Bahkan kelak di Hari Kiamat, saat seluruh manusia diliputi ketakutan yang amat dahsyat, para Nabi lain hanya sempat memikirkan diri mereka sendiri seraya berkata, “nafsī, nafsī” (diriku, diriku). Namun Rasulullah saw tampil berbeda. Beliau tidak berkata untuk dirinya, melainkan menyerukan dengan penuh cinta: “ummatī, ummatī” (umatku, umatku). 


Pemandangan ini menjadi bukti cinta yang tiada tanding—bahwa di saat semua manusia sibuk menyelamatkan diri, beliau tetap mengingat umatnya, memohonkan syafaat, dan berharap kita semua mendapatkan ampunan. Itulah kerinduan abadi yang hanya bisa lahir dari seorang Rasul yang benar-benar hidupnya dipersembahkan untuk cinta kepada Allah dan kasih sayang kepada manusia.


Ra’ūf dan Raḥīm: Cermin Kasih Sayang Allah

Allah swt menganugerahkan kepada Nabi Muhammad saw dua sifat agung yang begitu istimewa: ra’ūf (sangat penyantun) dan raḥīm (sangat penyayang). Kedua sifat ini bukan sembarang gelar, melainkan bagian dari Asma Allah sendiri, dan hanya Rasulullah saw yang mendapatkannya sekaligus. 


Ini menandakan bahwa beliau adalah pancaran langsung dari kasih sayang Ilahi di muka bumi. Setiap gerak dan langkahnya mencerminkan kelembutan, setiap kata yang terucap membawa keteduhan, dan setiap tindakannya menghadirkan kehangatan bagi siapa pun di sekitarnya. 


Beliau bukan hanya seorang pemimpin yang ditaati, tetapi juga seorang pendidik yang penuh kelembutan, seorang sahabat yang dapat dipercaya, bahkan seorang ayah yang penuh kasih bagi seluruh umat manusia. Sifat ra’ūf dan raḥīm ini membuat beliau selalu hadir sebagai penolong dan pelindung, meski sering kali umatnya sendiri melupakan dan mengabaikan beliau.


Al-Qurṭubī menegaskan bahwa gelar ini adalah bukti betapa mulianya kedudukan Nabi Muhammad saw di sisi Allah. Tidak ada nabi lain yang digambarkan dengan sifat kasih sayang sedemikian lengkapnya. 

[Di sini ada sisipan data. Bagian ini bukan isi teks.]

(** * z80dismblr: register-flow state and memory model

    A shallow embedding of [src/disassembler/regs.ts] (class [Regs]) and
    [src/memory.ts] (class [Memory]), and the properties of the
    specification checked against them.

    - [Regs] objects own JavaScript arrays that are mutated in place and
      that [clone] must copy.  They are modelled over an explicit store of
      arrays ([heap]) with a small state monad, so that aliasing between two
      objects is expressible.
    - [Memory] is a single long-lived object; its methods are modelled by
      explicit state passing over a record. *)

From Stdlib Require Import ZArith Lia Strings.Byte.
From stdpp Require Import gmap list numbers strings.

Local Open Scope Z_scope.

(** ** JavaScript values and arrays *)

(** A value read from an array of numbers: a number, or [undefined] when
    the index holds nothing. *)
Definition jsval : Type := option Z.
Definition Undefined : jsval := None.
Definition Num (z : Z) : jsval := Some z.

(** [a[i]] as an r-value: [undefined] outside the array. *)
Definition js_get (l : list jsval) (i : nat) : jsval :=
  default Undefined (l !! i).

(** [a[i] = v]: in range the slot is overwritten; out of range a JavaScript
    array grows, the skipped indices staying empty. *)
Definition js_set (i : nat) (v : jsval) (l : list jsval) : list jsval :=
  if decide (i < length l)%nat
  then <[i := v]> l
  else l ++ replicate (i - length l) Undefined ++ [v].

(** [x != r] between a slot value and a number: [undefined] differs from
    every number. *)
Definition js_neq (v : jsval) (r : Z) : bool :=
  match v with
  | Some z => negb (z =? r)
  | None => true
  end.

(** ** The store of arrays *)

Definition loc : Type := positive.

(** Every array (and every [Set], kept as its elements in insertion order)
    lives in the store under its reference. *)
Abbreviation heap := (gmap loc (list jsval)).

(** Computations that read and write the store. *)
Definition M (A : Type) : Type := heap → A * heap.

#[global] Instance M_ret : MRet M := λ A (a : A) h, (a, h).
#[global] Instance M_bind : MBind M :=
  λ A B (k : A → M B) (m : M A) h, let '(a, h') := m h in k a h'.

Rasulullah saw bukan hanya utusan yang menyampaikan risalah, tetapi juga penghibur bagi hati-hati yang gundah, penyembuh luka batin mereka yang patah, dan sahabat setia bagi siapa pun yang mencari ketenangan. Ketika kita merasa jauh dari rahmat, beliau hadir dengan doa-doanya agar kita didekatkan kembali. Ketika kita tergelincir dalam dosa, beliau memohonkan ampunan agar kita tidak binasa. 


Dan ketika kita merasa sendirian dalam hidup ini, cukup kita mengingat bahwa ada seorang Rasul yang setiap detik hidupnya diisi dengan kasih sayang untuk kita, hingga Allah sendiri meneguhkan sifat itu dalam Al-Qur’an. Inilah cinta yang hakiki, cinta yang tidak menuntut balasan, cinta yang abadi sepanjang zaman.


Kisah Thaif: Cinta yang Tak Pernah Terbalas dengan Kebencian

Salah satu momen paling menyayat hati dari perjalanan Nabi saw adalah ketika beliau berdakwah di Thaif. Alih-alih diterima, beliau justru dihina, diusir, bahkan dilempari batu hingga tubuh mulianya berdarah. Dalam kondisi penuh luka dan keletihan, malaikat Jibril datang menawarkan bantuan:


“Wahai Muhammad, jika engkau mau, akan aku timpakan gunung ini untuk menghancurkan penduduk Thaif.”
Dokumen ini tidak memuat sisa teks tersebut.